A publicly traded company since 1997, Radiant’s headquarters is in Atlanta with regional offices in Dallas, Memphis, Los Angeles, Prague, London, Singapore and Melbourne. Radiant has more than 900 employees worldwide and has more than 125 certified sales and service providers. Backed by a global infrastructure, Radiant Systems uniquely offers an end-to-end solution with the easiest to use and most reliable software and hardware in the industry.

Founded in 1985, Radiant Systems, Inc. (www.radiantsystems.com) provides innovative store technology for the hospitality, petroleum and convenience retail, specialty retail and entertainment industries with more than 50,000 sites worldwide.
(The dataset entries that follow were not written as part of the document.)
(** ** The last reference to an inode without links *)

Lemma file_ok_meta s x y :
  addrs y = addrs x -> idev y = idev x -> inum y = inum x -> isize y = isize x -> fields_ok y -> file_ok s x -> file_ok s y.
Proof.
  intros Ea Ed Ei Es Hf [? ? ? Hd Hj Hs].
  assert (E : forall j, slot s y j = slot s x j) by (intros j; unfold slot, addr_at; by rewrite Ea).
  split; try congruence.
  - intros j. rewrite E. apply Hd.
  - intros i j. rewrite !E. apply Hj.
  - destruct Hs. split; by rewrite Es.
Qed.

(** The slot of an inode that was freed. *)
Definition gone (x : inode) : inode := set_iref 0 (set_ivalid false (set_type 0 (truncated x))).

Record freed_inode (s s' : fst) (ip : nat) (x : inode) : Prop := {
  fi_ok : fs_ok s';
  fi_icache : icache s' = <[ip := gone x]> (icache s);
  fi_lk : icache_lk s' = false;
  fi_disk : forall z, type (ondisk s' (inum x) z) = 0;
  fi_used : forall c, 0 <= c < size (sb s) -> used s' c = true <-> used s c = true /\ ~ has_block s x c;
  fi_val : forall m, ~ bitmap_block s m -> m <> IBLOCK (inum x) (sb s) -> val s' m = val s m;
  fi_sb : sb s' = sb s;
  fi_inodes : forall i z, 0 <= i < ninodes (sb s) -> i <> inum x -> ondisk s' i z = ondisk s i z }.

Lemma tx_read_locked {A} s hl F k ip x (K : Z -> M fst A) :
  tx s hl F k -> icache_lk s = false -> icache s !! ip = Some x ->
  exists s', (acquire ;;; let! y := iat ip in release ;;; K (iref y)) s = K (iref x) s' /\ tx s' hl F k /\ same s s'.
Proof.
  intros Ht Hl Hx.
  destruct (tx_run (acquire ;;; let! y := iat ip in release ;;; ret (iref y)) s hl F k (fun a _ => a = iref x) (fun _ => hl) Ht)
    as (a & s' & R & T & S & ->).
  { intros bl Hh _. destruct (read_locked s bl hl ip x (fun r => ret r) Hh Hl Hx) as (s' & R & H' & S).
    exists (iref x), s'. by split_and!. }
  exists s'. split; [|done]. apply bind_ret_inv in R as (u & t1 & R1 & R). apply bind_ret_inv in R as (y & t2 & R2 & R).
  apply bind_ret_inv in R as (v & t3 & R3 & [= E <-]).
  by rewrite (bind_eq _ _ _ _ _ R1), (bind_eq _ _ _ _ _ R2), (bind_eq _ _ _ _ _ R3), E.
Qed.

Lemma tx_iput_end s F k ip x :
  tx s [] F k -> icache_lk s = false -> icache s !! ip = Some x ->
  exists s', (releasesleep ip ;;; acquire ;;; iupd ip less ;;; release) s = Ret tt s' /\ tx s' [] F k /\
    moved (<[ip := less (set_ilocked false x)]> (icache s)) s s'.
Proof. intros Ht Hl Hx. apply moved_tx; [|done]. intros bl Hh _. by apply iput_end. Qed.

Lemma moved_same_fs ic s s' :
  moved ic s s' -> fs_ok s ->
  fs_ok s' /\ sb s' = sb s /\ (forall b, used s' b = used s b) /\ forall i z, ondisk s' i z = ondisk s i z.
Proof.
  intros S Hok. pose proof (moved_sb _ _ _ S) as Esb. split_and!; [|done|..].
  - apply (same_fs_ok (with_icache ic s)); [exact S|]. by apply fs_ok_icache.
  - intros b. unfold used. by rewrite Esb, (moved_val _ _ _ _ S).
  - intros i z. unfold ondisk. by rewrite Esb, (moved_val _ _ _ _ S).
Qed.

(** The body of the [if] of [iput]: the inode is emptied, made free on disk and
    forgotten in the cache. *)
Lemma iput_free s ip x F k :
  tx s [] F k -> fs_ok s -> file_ok s x -> icache s !! ip = Some x -> bitmap_paid s F -> IBLOCK (inum x) (sb s) ∈ F ->
  exists s', (itrunc ip ;;; iupd ip (set_type 0) ;;; iupdate ip ;;; iupd ip (set_ivalid false)) s = Ret tt s' /\
    tx s' [] F k /\ fs_ok s' /\ icache s' = <[ip := set_ivalid false (set_type 0 (truncated x))]> (icache s) /\
    icache_lk s' = icache_lk s /\ sb s' = sb s /\
    (forall z, type (ondisk s' (inum x) z) = 0) /\
    (forall c, 0 <= c < size (sb s) -> used s' c = true <-> used s c = true /\ ~ has_block s x c) /\
    (forall m, ~ bitmap_block s m -> m <> IBLOCK (inum x) (sb s) -> val s' m = val s m) /\
    (forall i z, 0 <= i < ninodes (sb s) -> i <> inum x -> ondisk s' i z = ondisk s i z).
Proof.
  intros Ht Hok Hf Hx HF Hib. pose proof (lookup_lt_Some _ _ _ Hx) as Hlt.
  destruct (itrunc_ok s ip x F k Ht Hok Hf Hx HF Hib) as (s1 & R1 & T1 & [K1 O1 U1 V1 D1 I1]).
  rewrite (bind_eq _ _ _ _ _ R1). pose proof (kp_fs _ _ K1) as Es1.
  assert (Hx1 : icache s1 !! ip = Some (truncated x)) by (rewrite Es1; by apply list_lookup_insert_eq).
  rewrite (bind_eq _ _ _ _ _ (alter_icache _ _ _ _ Hx1)). set (y := set_type 0 (truncated x)). set (s2 := with_icache _ s1).
  assert (Esb : sb s1 = sb s) by (by rewrite Es1).
  assert (Hx2 : icache s2 !! ip = Some y) by (apply list_lookup_insert_eq; rewrite Es1; cbn; by rewrite length_insert).
  destruct (iupdate_ok s2 [] F k ip y T1 (fs_ok_icache _ _ O1)) as (s3 & R3 & T3 & K3 & O3 & V3 & U3 & D3 & I3); try done.
  { split; [cbn; lia|]. by intros n ?%not_elem_of_nil. }
  { apply Hf. }
  { change (sb s2) with (sb s1). rewrite Esb. apply Hf. }
  { destruct (truncated_fields x (fl_fields _ _ Hf)) as [? ? ? ? ? ? ?]. by split. }
  { change (sb s2) with (sb s1). by rewrite Esb. }
  change (sb s2) with (sb s1) in *. rewrite Esb in *. change (inum y) with (inum x) in *.
  rewrite (bind_eq _ _ _ _ _ R3). pose proof (kp_fs _ _ K3) as Es3.
  assert (Hx3 : icache s3 !! ip = Some y) by (rewrite Es3; exact Hx2).
  rewrite (alter_icache _ _ _ _ Hx3). eexists. split; [done|].
  assert (E3 : icache s3 = <[ip := y]> (icache s)).
  { rewrite Es3. cbn. rewrite Es1. cbn. by rewrite list_insert_insert_eq. }
  split; [exact T3|]. split; [by apply fs_ok_icache|]. split; [by cbn; rewrite E3, list_insert_insert_eq|].
  split; [cbn; rewrite Es3; cbn; by rewrite Es1|]. split; [cbn; by rewrite Es3|]. split; [|split_and!].
  - intros z. change (type (ondisk s3 (inum x) z) = 0). by rewrite D3.
  - intros c Hc. change (used s3 c = true <-> used s c = true /\ ~ has_block s x c). rewrite U3 by done. by apply U1.
  - intros m Hm Hi. change (val s3 m = val s m). rewrite V3 by done. by apply V1.
  - intros i z Hi Hne. change (ondisk s3 i z = ondisk s i z). rewrite I3 by done. by apply I1.
Qed.

Lemma iput_last s ip x F k :
  tx s [] F k -> fs_ok s -> file_ok s x -> icache s !! ip = Some x -> icache_lk s = false ->
  ilocked x = false -> ivalid x = true -> nlink x = 0 -> iref x = 1 ->
  bitmap_paid s F -> IBLOCK (inum x) (sb s) ∈ F ->
  exists s', iput ip s = Ret tt s' /\ tx s' [] F k /\ freed_inode s s' ip x.
Proof.
  intros Ht Hok Hf Hx Hl Hlk Hv Hn Hr HF Hib. unfold iput. rewrite (bind_eq _ _ _ _ _ (acquiresleep_ok _ _ _ Hx Hlk)).
  set (x1 := set_ilocked true x). set (s1 := with_icache _ s). pose proof (lookup_lt_Some _ _ _ Hx) as Hlt.
  assert (Hx1 : icache s1 !! ip = Some x1) by (by apply list_lookup_insert_eq).
  rewrite (bind_eq _ _ _ _ _ (iat_ok _ _ _ Hx1)). cbn [ivalid nlink set_ilocked x1]. rewrite Hv, Hn. cbn [Z.eqb andb]. cbv zeta.
  destruct (tx_read_locked s1 [] F k ip x1 (fun r => if r =? 1 then itrunc ip ;;; iupd ip (set_type 0) ;;; iupdate ip ;;; iupd ip (set_ivalid false) else ret tt)
    Ht Hl Hx1) as (s2 & R2 & T2 & S2).
  cbn [iref set_ilocked x1] in R2. rewrite Hr in R2. cbn [Z.eqb Pos.eqb] in R2.
  destruct (moved_same_fs _ s s2 S2 Hok) as (O2 & Esb2 & U2 & D2).
  assert (E2 : icache s2 = <[ip := x1]> (icache s)) by (by rewrite (moved_icache _ _ _ S2)).
  assert (Hx2 : icache s2 !! ip = Some x1) by (rewrite E2; by apply list_lookup_insert_eq).
  assert (Hf2 : file_ok s2 x1).
  { apply (same_file_ok s1); [exact S2|]. apply file_ok_icache. apply (file_ok_meta s x); try done.
    destruct (fl_fields _ _ Hf). by split. }
  assert (Sl : forall j, slot s2 x1 j = slot s x j).
  { intros j. rewrite (same_slot s1 s2 x1 j (sm_val _ _ S2)). done. }
  destruct (iput_free s2 ip x1 F k T2 O2 Hf2 Hx2) as (s3 & R3 & T3 & O3 & E3 & L3 & Esb3 & D3 & U3 & V3 & I3).
  { intros m. unfold bitmap_block, meta_end. rewrite Esb2. apply HF. }
  { by rewrite Esb2. }
  rewrite R3 in R2. rewrite (bind_eq _ _ _ _ _ R2). rewrite E2, list_insert_insert_eq in E3.
  rewrite (moved_lk _ _ _ S2) in L3.
  assert (Hx3 : icache s3 !! ip = Some (set_ivalid false (set_type 0 (truncated x1)))) by (rewrite E3; by apply list_lookup_insert_eq).
  destruct (tx_iput_end s3 F k ip _ T3 ltac:(congruence) Hx3) as (s4 & R4 & T4 & S4). exists s4. split; [exact R4|]. split; [done|].
  destruct (moved_same_fs _ s3 s4 S4 O3) as (O4 & Esb4 & U4 & D4). rewrite Esb2 in *. split; try done.
  - rewrite (moved_icache _ _ _ S4), E3, list_insert_insert_eq. do 2 f_equal.
    destruct x as [? ? ? lk ? ? ? ? ? ? ?]. cbn in Hlk, Hr. subst. done.
  - rewrite (moved_lk _ _ _ S4). congruence.
  - intros z. rewrite D4. apply D3.
  - intros c Hc. rewrite U4, U3, U2 by done. unfold has_block. split; intros [H1 H2]; (split; [done|]); intros (? & j & Hj & E);
      apply H2; (split; [done|]); exists j; [rewrite Sl|rewrite <- Sl]; done.
  - intros m Hm Hi. rewrite (moved_val _ _ _ _ S4), V3; [by apply (moved_val _ _ _ _ S2)| |done].
    unfold bitmap_block, meta_end in *. by rewrite Esb2.
  - congruence.
  - intros i z Hi Hne. rewrite D4, I3, D2 by done. done.
Qed.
Certain statements contained in this press release are "forward-looking statements" within the meaning of the Private Securities Litigation Reform Act of 1995, such as statements relating to financial results and plans for future business development activities, and are thus prospective. These statements appear in a number of places in this release and include all statements that are not statements of historical fact regarding intent, belief or current expectations of the Company, its directors or its officers with respect to, among other things: (i) the Company’s financing plans; (ii) trends affecting the Company’s financial condition or results of operations; including the ability to integrate the operations of acquired businesses; (iii) the Company’s growth strategy and operating strategy; (iv) the Company’s new or future product offerings, and (v) the declaration and payment of dividends. The words “may,” “would,” “could,” “will,” “expect,” “estimate,” “anticipate,” “believe,” “intend,” “plans,” and similar expressions and variations thereof are intended to identify forward-looking statements. Investors are cautioned that any such forward-looking statements are not guarantees of future performance and involve risks and uncertainties, many of which are beyond the Company’s ability to control. Actual results may differ materially from those projected in the forward-looking statements as a result of various factors. Among the key risks, assumptions and factors that may affect operating results, performance and financial condition are the Company’s reliance on a small number of customers for a larger portion of its revenues, fluctuations in its quarterly results, ability to continue and manage its growth, liquidity and other capital resources issues, competition and the other factors discussed in detail in the Company’s filings with the Securities and Exchange Commission.